Despite the rapidly evolving technology landscape that envelops us, the fundamentals of information security remain static. Concepts like visibility, identity, and risk continue to be mainstays. However, scaling these concepts out to the Internet of Things (IoT) requires thought.

Organizations already find themselves dealing with security "alert fatigue". As IoT devices proliferate, that fatigue will become alert paralysis. To address these concerns we must accompany visibility with analytics. Through analytics we can glean meaningful insights from data and extract the most relevant signal from an ocean of noise.

RSA has already taken five key steps to help our customers in this regard:

  • Pre-processing: Merely collecting data and dumping it into storage doesn't give us a data lake, but a data landfill. It's critical to process information as it arrives by extracting relevant metadata and organizing it into logical chunks for future examination (e.g., taking the contents of several network packets and extracting the actual file being transmitted).
  • Grouping: Treating each alert separately, as many organizations end up doing, is like focusing on the veins of individual leaves rather than understanding the overall forest. A single attack campaign can generate many individual alerts. Automatically coalescing alerts leads to more expeditious investigations.

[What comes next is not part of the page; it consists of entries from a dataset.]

(** For each call of a sequence, whether the callback was invoked there. *)
Fixpoint calls (cs : list Call) (m : Monitor) : list bool :=
  match cs with
  | [] => []
  | c :: rest => snd (call c m) :: calls rest (fst (call c m))
  end.

(** The detector after a sequence of calls. *)
Definition stateAfter (cs : list Call) (m : Monitor) : Monitor :=
  fold_left (fun m' c => fst (call c m')) cs m.

(** A use of the detector in which detection is started only while none
    is running. *)
Fixpoint startsWhenStopped (cs : list Call) (m : Monitor) : Prop :=
  match cs with
  | [] => True
  | c :: rest =>
    match c with
    | Start _ _ _ _ => silenceCheckIntervalId (detector m) = None
    | _ => True
    end
    /\ startsWhenStopped rest (fst (call c m))
  end.

(** At most one interval is live, the one of the field's handle. *)
Definition singleInterval (m : Monitor) : Prop :=
  liveIntervals m = match silenceCheckIntervalId (detector m) with
                    | Some id => [id]
                    | None => []
                    end.

Definition isStart (c : Call) : Prop :=
  match c with Start _ _ _ _ => True | _ => False end.

(** *** The playback queue, with the sources it has started *)

Record Output : Type :=
  { audioQueue : list (list number);
    isPlaying : bool;
    started : list (list number);   (* buffers given to [source.start()], oldest first *)
    sounding : nat }.               (* sources started whose [onended] has not run *)

Definition newOutput : Output :=
  {| audioQueue := []; isPlaying := false; started := []; sounding := 0 |}.

(** [createBuffer(1, length, sampleRate)] throws a NotSupportedError when
    the length is 0: the call of [processAudioQueue] ends there, with
    [isPlaying] set and the buffer taken off the queue, before a source
    is created; its promise rejects and nobody handles it. *)
Definition processAudioQueue (o : Output) : Output :=
  match audioQueue o with
  | [] =>
    {| audioQueue := []; isPlaying := false;
       started := started o; sounding := sounding o |}
  | audioData :: rest =>
    match audioData with
    | [] =>
      {| audioQueue := rest; isPlaying := true;
         started := started o; sounding := sounding o |}
    | _ :: _ =>
      {| audioQueue := rest; isPlaying := true;
         started := started o ++ [audioData]; sounding := S (sounding o) |}
    end
  end.

(** [pcm16Data] is given by the 16-bit samples that [new Int16Array]
    reads in it. *)
Definition playAudio (int16Array : list Z) (o : Output) : Output :=
  let float32Array := int16ToFloat32 int16Array in
  let o' := {| audioQueue := audioQueue o ++ [float32Array];
               isPlaying := isPlaying o;
               started := started o;
               sounding := sounding o |} in
  if negb (isPlaying o') then processAudioQueue o' else o'.

(** A source that sounds comes to its end: its [onended] handler runs
    [processAudioQueue]. *)
Definition onended (o : Output) : Output :=
  match sounding o with
  | O => o
  | S n =>
    processAudioQueue {| audioQueue := audioQueue o; isPlaying := isPlaying o;
                         started := started o; sounding := n |}
  end.

Definition stopAudio (o : Output) : Output :=
  {| audioQueue := []; isPlaying := false;
     started := started o; sounding := sounding o |}.

Inductive OutputEvent : Type :=
| PlayAudio (pcm16Data : list Z)
| Ended
| StopAudio.

Definition outputStep (o : Output) (e : OutputEvent) : Output :=
  match e with
  | PlayAudio pcm16Data => playAudio pcm16Data o
  | Ended => onended o
  | StopAudio => stopAudio o
  end.

Definition outputRun (es : list OutputEvent) (o : Output) : Output :=
  fold_left outputStep es o.

(** The buffers a sequence of events hands to [playAudio], decoded. *)
Fixpoint pushed (es : list OutputEvent) : list (list number) :=
  match es with
  | [] => []
  | PlayAudio pcm16Data :: rest => int16ToFloat32 pcm16Data :: pushed rest
  | _ :: rest => pushed rest
  end.

Definition noStop (e : OutputEvent) : Prop :=
  match e with StopAudio => False | _ => True end.

(** Exactly one source sounds while the queue is being played, and the
    queue is empty whenever nothing plays. *)
Definition oneSource (o : Output) : Prop :=
  sounding o = (if isPlaying o then 1 else 0)%nat
  /\ (isPlaying o = false -> audioQueue o = []).

(** The buffers before the first empty one, and those after it. *)
Fixpoint untilEmpty (buffers : list (list number)) : list (list number) :=
  match buffers with
  | [] => []
  | [] :: _ => []
  | b :: rest => b :: untilEmpty rest
  end.

Fixpoint afterEmpty (buffers : list (list number)) : option (list (list number)) :=
  match buffers with
  | [] => None
  | [] :: rest => Some rest
  | _ :: rest => afterEmpty rest
  end.

(** What holds of the object when the buffers [buffers] have been handed
    to it: while none was empty, the queue is played in order by one
    source at a time; an empty buffer waits in the queue behind the
    buffers before it; and once it has been taken off the queue the
    object is stuck with [isPlaying] set and no source to end. *)
Definition tracks (buffers : list (list number)) (o : Output) : Prop :=
  match afterEmpty buffers with
  | None => oneSource o /\ started o ++ audioQueue o = buffers
  | Some after =>
    isPlaying o = true
    /\ ((sounding o = 1%nat
         /\ exists waiting, audioQueue o = waiting ++ [] :: after
                            /\ started o ++ waiting = untilEmpty buffers)
        \/ (sounding o = 0%nat
            /\ started o = untilEmpty buffers /\ audioQueue o = after))
  end.

(** A buffer that holds at least one sample. *)
Definition hasSamples (buffer : list number) : bool :=
  match buffer with [] => false | _ :: _ => true end.

(** *** A PCM16 sample after decoding and encoding again *)

Definition roundTrip (x : Z) : Z := if (x <=? 0)%Z then x else (x - 1)%Z.

End AudioProcessorObject.

(* ===================================================================== *)
(** ** The recognition result, in words *)
(* ===================================================================== *)

Module RecognitionSpec.

Import JsString WebSpeechSTT.

(** The results of an event that [onresult] reads: those from
    [resultIndex] on. *)
Definition heard (event : SpeechRecognitionEvent) : list SpeechRecognitionResult :=
  skipn (resultIndex event) (results event).

(** The best alternative of a result, if it has any. *)
Definition best (r : SpeechRecognitionResult) : option jsstring :=
  match alternatives r with
  | alt :: _ => Some (transcript alt)
  | [] => None
  end.

(** The best transcripts of a list of results, each followed by a space. *)
Definition spoken (rs : list SpeechRecognitionResult) : jsstring :=
  flat_map (fun r => match best r with
                     | Some t => t ++ js " "
                     | None => []
                     end) rs.

(** A string of white space only. *)
Definition blank (s : jsstring) : bool := forallb isWhiteSpace s.

End RecognitionSpec.

(* ===================================================================== *)
(** ** Turns and conversations, in words *)
(* ===================================================================== *)

Module ConversationSpec.

Import Js JsString VoiceInterface.

Definition assistantEntry (t : jsstring) : Entry := {| role := "assistant"; text := t |}.

(** A world that leaves the transcript log alone while a call is awaited
    (whatever else it does to the store meanwhile). *)
Definition leavesLogAlone (w : World) : Prop :=
  (forall q s, transcripts (snd (generateReplyW w q s)) = transcripts s)
  /\ (forall cl r s, transcripts (snd (synthesizeAndPlayW w cl r s)) = transcripts s).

  • Pivoting: Generating a single alert by itself is like yelling fire in a crowded theater. Organizations must be able to investigate those alerts by seamlessly traversing various swim lanes of visibility. For example, if we see malicious network traffic, can we quickly pivot into a view of the device generating that traffic? Can we immediately identify characteristics of the processes running on that device? Can we then find other devices on the network sharing similar characteristics? Individual alerts are merely symptoms. We must rapidly find the root cause.

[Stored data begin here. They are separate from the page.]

(** [s[n:]] for [0 <= n]. *)
Fixpoint drop (n : nat) (s : string) : string :=
  match n, s with
  | S k, String _ r => drop k r
  | _, _ => s
  end.

(** [line] without the prefix [margin], when it starts with it. *)
Definition remove_prefix (margin line : string) : string :=
  if String.prefix margin line then drop (String.length margin) line else line.

(** [textwrap.dedent(text)]: lines of blanks only become empty, the margin is
    the longest common leading run of blanks of the other non-empty lines,
    and it is removed from every line that starts with it. *)
Definition dedent (text : string) : string :=
  let lines := map (fun l => if all_blank l then "" else l) (split_nl text) in
  let indents := map leading_blank (filter truthy lines) in
  match indents with
  | [] => join nl lines
  | i :: rest =>
      let margin := fold_left common_prefix rest i in
      join nl (map (remove_prefix margin) lines)
  end.

(** *** [inspect.cleandoc], which [ast.get_docstring(node, clean=True)] applies.
    Whitespace is that of [str.isspace]: the ASCII whitespace, and U+0085,
    U+00A0, U+1680, U+2000 to U+200A, U+2028, U+2029, U+202F, U+205F and
    U+3000 in their UTF-8 encoding. *)

Definition space (c : ascii) : bool :=
  let n := code c in
  ((n =? 32)%nat || ((9 <=? n)%nat && (n <=? 13)%nat)
   || ((28 <=? n)%nat && (n <=? 31)%nat))%bool.

(** The whitespace characters of two bytes and of three bytes. *)
Definition space2 (c d : ascii) : bool :=
  ((code c =? 194)%nat && ((code d =? 133)%nat || (code d =? 160)%nat))%bool.

Definition space3 (c d e : ascii) : bool :=
  (((code c =? 225)%nat && (code d =? 154)%nat && (code e =? 128)%nat)
   || ((code c =? 226)%nat && (code d =? 128)%nat
       && (((128 <=? code e)%nat && (code e <=? 138)%nat)
           || (code e =? 168)%nat || (code e =? 169)%nat || (code e =? 175)%nat))
   || ((code c =? 226)%nat && (code d =? 129)%nat && (code e =? 159)%nat)
   || ((code c =? 227)%nat && (code d =? 128)%nat && (code e =? 128)%nat))%bool.

(** [s.lstrip()]. *)
Fixpoint lstrip (s : string) : string :=
  match s with
  | EmptyString => ""
  | String c r =>
      if space c then lstrip r
      else
        match r with
        | String d r' =>
            if space2 c d then lstrip r'
            else
              match r' with
              | String e r'' => if space3 c d e then lstrip r'' else s
              | EmptyString => s
              end
        | EmptyString => s
        end
  end.

(** A byte that continues a UTF-8 sequence takes no column. *)
Definition continuation (c : ascii) : bool :=
  ((128 <=? code c)%nat && (code c <=? 191)%nat)%bool.

Fixpoint spaces (n : nat) : string :=
  match n with
  | O => ""
  | S k => String SPACE (spaces k)
  end.

(** [s.expandtabs()], with tab stops every 8 columns; [col] is the current
    column. *)
Fixpoint expandtabs_from (col : nat) (s : string) : string :=
  match s with
  | EmptyString => ""
  | String c r =>
      if (code c =? 9)%nat then
        let incr := (8 - col mod 8)%nat in
        (spaces incr ++ expandtabs_from (col + incr) r)%string
      else if ((code c =? 10)%nat || (code c =? 13)%nat)%bool then
        String c (expandtabs_from 0 r)
      else if continuation c then String c (expandtabs_from col r)
      else String c (expandtabs_from (S col) r)
  end.

Definition expandtabs (s : string) : string := expandtabs_from 0 s.

(** [len(s)]: the number of characters, the bytes that do not continue a
    UTF-8 sequence. *)
Fixpoint len (s : string) : nat :=
  match s with
  | EmptyString => O
  | String c r => if continuation c then len r else S (len r)
  end.

(** [len(line) - len(line.lstrip())]. *)
Definition indent_of (line : string) : nat :=
  (len line - len (lstrip line))%nat.

(** [s] without the bytes at its head that continue a character. *)
Fixpoint drop_continuation (s : string) : string :=
  match s with
  | EmptyString => ""
  | String c r => if continuation c then drop_continuation r else s
  end.

(** [s[n:]] for [0 <= n], in characters. *)
Fixpoint drop_chars (n : nat) (s : string) : string :=
  match n, s with
  | S k, String _ r => drop_chars k (drop_continuation r)
  | _, _ => s
  end.

(** The minimum indentation of the non-blank lines, [None] when there is
    none ([sys.maxsize] in the library). *)
Fixpoint min_indent (lines : list string) : option nat :=
  match lines with
  | [] => None
  | l :: rest =>
      if truthy (lstrip l) then
        match min_indent rest with
        | Some m => Some (Nat.min (indent_of l) m)
        | None => Some (indent_of l)
        end
      else min_indent rest
  end.

Fixpoint drop_leading_empty (lines : list string) : list string :=
  match lines with
  | l :: rest => if truthy l then lines else drop_leading_empty rest
  | [] => []
  end.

  • Prioritizing: Not all alerts are equal. An alert on a device that just contains a PDF of the lunch menu shouldn't be treated like an alert on a device containing nuclear launch codes. The security team's goal isn't to process alerts, but to mitigate risk. Doing so requires understanding business context.

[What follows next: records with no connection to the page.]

Lemma circuit_cell_only_adds (uris : list URI) (transforms : list Matrix4f)
  (mvd3Support : bool) (neuronMatrix : list string) (nbSkippedCells : Z) :
  only_adds
    (circuit_cell uris transforms mvd3Support neuronMatrix nbSkippedCells).
Proof.
  intros i sh p.
  cut (keeps (cell_invariant (scene_of sh) p)
         (circuit_cell uris transforms mvd3Support neuronMatrix
            nbSkippedCells i) (fun _ => True)).
  { intros H. apply (H (sh, p)). split;
      [apply scene_within_refl | apply private_within_refl]. }
  unfold circuit_cell.
  destruct (skipped nbSkippedCells i); [now apply keeps_ret|].
  eapply (keeps_bind _ _ _ (fun _ => True));
    [apply keeps_lift; intros; exact I|]. intros uri _.
  eapply (keeps_bind _ _ _ (fun _ => True)).
  { destruct mvd3Support; [|now apply keeps_ret].
    eapply (keeps_bind _ _ _ (fun _ => True));
      [apply keeps_lift; intros; exact I|]. intros row _.
    unfold cast_material. destruct (lexical_cast L row);
      [now apply keeps_ret | apply keeps_lift; intros; exact I]. }
  intros material _.
  eapply (keeps_bind _ _ _ (fun _ => True)); [apply keeps_cell_mesh|].
  intros _ _.
  eapply (keeps_bind _ _ _ (fun _ => True));
    [apply keeps_lift; intros; exact I|]. intros transform _.
  eapply (keeps_bind _ _ _ (fun _ => True)); [apply keeps_get|].
  intros s _.
  eapply (keeps_bind _ _ _ (fun _ => True)).
  { apply keeps_on_private_geometry. intros b0.
    apply _importMorphology_grows. }
  intros r _. destruct (fst r); [|now apply keeps_ret].
  eapply (keeps_bind _ _ _ (fun _ => True)); [apply keeps_get|].
  intros s' _. destruct (to_uint64 _);
    [|apply keeps_lift; intros; exact I].
  apply keeps_modify. intros s0 H. exact H.
Qed.

(** **** The interleavings of a parallel region *)

Section Region.

Variable iteration : Z -> Eff (Shared * Private) unit.
Hypothesis iteration_only_adds : only_adds iteration.

(** The containers that [t] has already appended to the scene. *)
Definition merged_in (sc : Scene) (t : Thread) : Prop :=
  ((1 <= thread_merged t)%nat ->
   within (private_spheres (thread_private t)) (getSpheres sc))
  /\ ((2 <= thread_merged t)%nat ->
      within (private_cylinders (thread_private t)) (getCylinders sc))
  /\ ((3 <= thread_merged t)%nat ->
      within (private_cones (thread_private t)) (getCones sc)).

Lemma merged_in_mono (sc sc' : Scene) (t : Thread) :
  scene_within sc sc' -> merged_in sc t -> merged_in sc' t.
Proof.
  intros (S1 & S2 & S3) (M1 & M2 & M3).
  repeat split; intros H; eapply within_trans; eauto.
Qed.

(** The event is what [iteration] does from the state the event records. *)
Definition genuine (e : Event) : Prop :=
  ev_result e
  = snd (fst (iteration (ev_iteration e) (ev_shared e, ev_private e))).

Lemma thread_step_spec (sh sh' : Shared) (t t' : Thread) (o : outcome unit)
  (events : list Event) :
  thread_step iteration sh t = (sh', t', o, events) ->
  scene_within (scene_of sh) (scene_of sh')
  /\ private_within (thread_private t) (thread_private t')
  /\ (merged_in (scene_of sh) t -> merged_in (scene_of sh') t')
  /\ (forall e, e ∈ events -> ev_result e = thread_private t' /\ genuine e)
  /\ (forall i, i ∈ thread_todo t ->
        (exists e, e ∈ events /\ ev_iteration e = i) \/ i ∈ thread_todo t').
Proof.
  unfold thread_step. destruct (thread_todo t) as [|i rest] eqn:Htodo.
  - assert (Hnone : forall (l : list Z) (i : Z), i ∈ [] ->
              (exists e : Event, e ∈ [] /\ ev_iteration e = i) \/ i ∈ l)
      by (intros l i Hi; now apply elem_of_nil in Hi).
    assert (Hev : forall e : Event, e ∈ [] ->
              ev_result e = thread_private t /\ genuine e)
      by (intros e He; now apply elem_of_nil in He).
    destruct (thread_merged t) as [|[|[|[|n]]]] eqn:Hm;
      intros [= <- <- <- <-]; cbn [thread_private thread_todo];
      (split; [|split; [apply private_within_refl|
                split; [|split; [exact Hev | apply Hnone]]]]).
    + repeat split; cbn; first [apply within_append_all_l | apply within_refl].
    + intros _. unfold merged_in. cbn.
      repeat split; intros H; try lia. apply within_append_all_r.
    + repeat split; cbn; first [apply within_append_all_l | apply within_refl].
    + intros (M1 & _). unfold merged_in. cbn.
      repeat split; intros H; try lia;
        [apply M1; lia | apply within_append_all_r].
    + repeat split; cbn; first [apply within_append_all_l | apply within_refl].
    + intros (M1 & M2 & _). unfold merged_in. cbn.
      repeat split; intros H;
        [apply M1; lia | apply M2; lia | apply within_append_all_r].
    + repeat split; cbn; apply within_refl.
    + intros (M1 & M2 & M3). unfold merged_in. cbn.
      repeat split; intros H; [apply M1 | apply M2 | apply M3]; lia.
    + apply scene_within_refl.
    + intros H. exact H.
  - pose proof (iteration_only_adds i sh (thread_private t)) as [Hs Hp].
    destruct (iteration i (sh, thread_private t)) as [[sh1 p1] o1] eqn:Hrun.
    cbn [fst snd] in Hs, Hp.
    intros [= <- <- <- <-]. cbn [thread_private thread_todo].
    split; [exact Hs|]. split; [exact Hp|]. split; [|split].
    + intros _. unfold merged_in. cbn. repeat split; intros H; lia.
    + intros e He. apply list_elem_of_singleton in He. subst e.
      split; [reflexivity|]. unfold genuine. cbn. now rewrite Hrun.
    + intros j Hj. apply elem_of_cons in Hj as [->|Hj]; [left|now right].
      eexists. split; [apply list_elem_of_singleton; reflexivity|].
      reflexivity.
Qed.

  • Surfacing: Analytics have to be intelligent. Can we automatically surface relevant information so analysts have a meaningful starting point? Machine learning techniques can identify aberrant behavior as well as more general attacks. With appropriate data and context, we can fine-tune the results to avoid red herrings.

Security analytics isn't just a fancy marketing term. It's a highly nuanced discipline that takes effort to get right. As IoT devices become ubiquitous and connect us to incredibly valuable data, we simply cannot afford to get it wrong.